• _Data shown_:
----
(** Whether a pair read after [prior] starts a new run of the wall clock. *)
Definition breaks_wall_run (prior : option StampedPair) (run : Z) (p : CaptureClockPair) : bool :=
  is_some_and prior (fun prior => negb (prior.(sp_run) =? run) || is_some (interval_reason prior.(stamped) p)).

Definition push_pair (c : PairCursor) (p : CaptureClockPair) : PairCursor :=
  let run := c.(pc_tracker).(ct_run) in
  let wall_run := if breaks_wall_run (back c.(pc_pairs)) run p then c.(pc_wall_run) + 1 else c.(pc_wall_run) in
  let pairs := c.(pc_pairs) ++ [{| stamped := p; sp_run := run; sp_wall_run := wall_run |}] in
  {| pc_chunks := c.(pc_chunks); pc_tracker := c.(pc_tracker);
     pc_pairs := if 6 <? zlen pairs then tail pairs else pairs; pc_wall_run := wall_run; pc_ended := c.(pc_ended) |}.

Definition set_cursor (c : PairCursor) (chunks : RecordedChunks) (t : CaptureTracker) : PairCursor :=
  {| pc_chunks := chunks; pc_tracker := t; pc_pairs := c.(pc_pairs); pc_wall_run := c.(pc_wall_run); pc_ended := c.(pc_ended) |}.

Definition set_ended (c : PairCursor) (chunks : RecordedChunks) : PairCursor :=
  {| pc_chunks := chunks; pc_tracker := c.(pc_tracker); pc_pairs := c.(pc_pairs); pc_wall_run := c.(pc_wall_run); pc_ended := true |}.

(** What a chunk that is not a clock pair does to a tracker. *)
Definition track (t : CaptureTracker) (chunk : RecordedChunk) : CaptureTracker :=
  match chunk with
  | TimedFrame _ _ timing _ => (tracker_frame t timing).2
  | _ => tracker_observe t chunk
  end.

Section Walk.
Context `{RecordingCrypto} `{PageJson}.

Definition next (c : RecordedChunks) : prog (option RecordedChunk * RecordedChunks) :=
  let~ _ := check in
  match next_chunk c with
  | (Ok chunk, c) => done (chunk, c)
  | (Err e, _) => lift (Err e)
  end.

(** Reads to the next clock pair; the fuel is the number of bytes left. *)
Fixpoint advance_loop (fuel : nat) (c : PairCursor) : prog (bool * PairCursor) :=
  match fuel with
  | O => lift_exec Fuel_out
  | S fuel =>
      let~ '(chunk, chunks) := next c.(pc_chunks) in
      match chunk with
      | None => done (false, set_ended c chunks)
      | Some (ChunkMetadata (Metadata_ClockPair p)) => done (true, push_pair (set_cursor c chunks c.(pc_tracker)) p)
      | Some chunk => advance_loop fuel (set_cursor c chunks (track c.(pc_tracker) chunk))
      end
  end.

Definition cursor_fuel (c : PairCursor) : nat := S (length c.(pc_chunks).(remaining)).

Definition pc_advance (c : PairCursor) : prog (bool * PairCursor) :=
  if c.(pc_ended) then done (false, c) else advance_loop (cursor_fuel c) c.

Definition covers_start (c : PairCursor) (run start2 : Z) : bool :=
  (2 <=? zlen c.(pc_pairs)) && is_some_and (back c.(pc_pairs)) (fun p =>
    (run <? p.(sp_run)) || ((p.(sp_run) =? run) && (start2 <=? midpoint_twice p.(stamped)))).

Fixpoint reach_start (fuel : nat) (c : PairCursor) (run start2 : Z) : prog PairCursor :=
  match fuel with
  | O => lift_exec Fuel_out
  | S fuel =>
      if covers_start c run start2 then done c
      else
        let~ '(more, c) := pc_advance c in
        if more then reach_start fuel c run start2 else done c
  end.

(** The first two consecutive pairs of the run around [point]. *)
Fixpoint find_interval (pairs : list StampedPair) (run point : Z) : option (StampedPair * StampedPair) :=
  match pairs with
  | a :: ((b :: _) as rest) =>
      if (a.(sp_run) =? run) && (b.(sp_run) =? run) && (midpoint_twice a.(stamped) <=? point)
         && (point <? midpoint_twice b.(stamped))
      then Some (a, b) else find_interval rest run point
  | _ => None
  end.

Record Mapping : Type := {
  m_point : Z;
  m_start : option Z;
  m_end : option Z;
  m_bracket : Z;
  m_resolution : Z;
  m_external : option Z;
  m_wall_epoch : option Z;
  m_wall_run : option Z;
}.

Definition Mapping_new (start2 : Z) : Mapping :=
  {| m_point := start2; m_start := None; m_end := None; m_bracket := 0; m_resolution := 0; m_external := Some 0;
     m_wall_epoch := None; m_wall_run := None |}.

Definition bracket (p : CaptureClockPair) : Z := p.(host_after_ns) - p.(host_before_ns).

(** [external.zip(accuracy).map(max)]. *)
Definition widen (external accuracy : option Z) : option Z := a ← external; b ← accuracy; Some (Z.max a b).

(** One interval of the loop of [map]. *)
Definition map_interval (m : Mapping) (left right : StampedPair) (end2 : Z) : result Mapping rstr :=
  let a := left.(stamped) in
  let b := right.(stamped) in
  match interval_reason a b with
  | Some reason => Err reason
  | None =>
      if negb (left.(sp_wall_run) =? right.(sp_wall_run))
         || is_some_and m.(m_wall_run) (fun old => negb (old =? left.(sp_wall_run)))
      then Err (lit "wall_clock_discontinuity")
      else
        let? start := match m.(m_start) with
                      | Some s => Ok s
                      | None => interpolate a b m.(m_point) false
                      end in
        let next_point := Z.min end2 (midpoint_twice b) in
        let? finish := interpolate a b next_point true in
        Ok {| m_point := next_point; m_start := Some start; m_end := Some finish;
              m_bracket := Z.max (Z.max m.(m_bracket) (bracket a)) (bracket b);
              m_resolution := Z.max (Z.max m.(m_resolution) a.(wall_resolution_ns)) b.(wall_resolution_ns);
              m_external := widen (widen m.(m_external) a.(external_utc_accuracy_ns)) b.(external_utc_accuracy_ns);
              m_wall_epoch := Some a.(wall_epoch); m_wall_run := Some left.(sp_wall_run) |}
  end.

Definition behind (c : PairCursor) (run point : Z) : bool :=
  is_some_and (back c.(pc_pairs)) (fun p =>
    (p.(sp_run) <? run) || ((p.(sp_run) =? run) && (midpoint_twice p.(stamped) <=? point))).

Fixpoint map_loop (fuel : nat) (c : PairCursor) (run end2 : Z) (m : Mapping) : prog (result Mapping rstr * PairCursor) :=
  if end2 <=? m.(m_point) then done (Ok m, c)
  else match fuel with
  | O => lift_exec Fuel_out
  | S fuel =>
      let~ _ := check in
      match find_interval c.(pc_pairs) run m.(m_point) with
      | None =>
          if behind c run m.(m_point) then
            let~ '(more, c) := pc_advance c in
            if more then map_loop fuel c run end2 m else done (Err (lit "missing_clock_pair"), c)
          else done (Err (lit "missing_clock_pair"), c)
      | Some (a, b) =>
          match map_interval m a b end2 with
          | Err reason => done (Err reason, c)
          | Ok m => map_loop fuel c run end2 m
          end
      end
  end.

Definition wall_estimate (m : Mapping) : exec (result ClientWallEstimate rstr) :=
  match m.(m_start), m.(m_end) with
  | Some start, Some finish =>
      let! epoch := expect m.(m_wall_epoch) in
      let! run := expect m.(m_wall_run) in
      Val (Ok {| cw_quality := lit "local_wall_estimate"; cw_policy_id := lit "local-wall-estimate/v1";
         local_start_ns := decimal start; local_end_ns := decimal finish; cw_wall_epoch := decimal epoch;
         cw_wall_run := decimal run; maximum_bracket_ns := decimal m.(m_bracket);
         maximum_resolution_ns := decimal m.(m_resolution); model_allowance_ns := decimal MAX_CLOCK_RESIDUAL_NS;
         interpolation_rounding_ns := lit "2"; capture_rounding_ns := lit "0"; cw_capture_uncertainty_ns := None;
         cw_external_utc_accuracy_ns := decimal <$> m.(m_external); overall_physical_accuracy_ns := None |})
  | _, _ => Val (Err (lit "missing_clock_pair"))
  end.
----
• _Assignment_:
Starting at the line above that contains "m => map_loop fuel c run end2 m", repeat each line exactly up to and including the line that contains "cw_quality := lit", and stop there.

• _Written response_:
          | Ok m => map_loop fuel c run end2 m
          end
      end
  end.

Definition wall_estimate (m : Mapping) : exec (result ClientWallEstimate rstr) :=
  match m.(m_start), m.(m_end) with
  | Some start, Some finish =>
      let! epoch := expect m.(m_wall_epoch) in
      let! run := expect m.(m_wall_run) in
      Val (Ok {| cw_quality := lit "local_wall_estimate"; cw_policy_id := lit "local-wall-estimate/v1";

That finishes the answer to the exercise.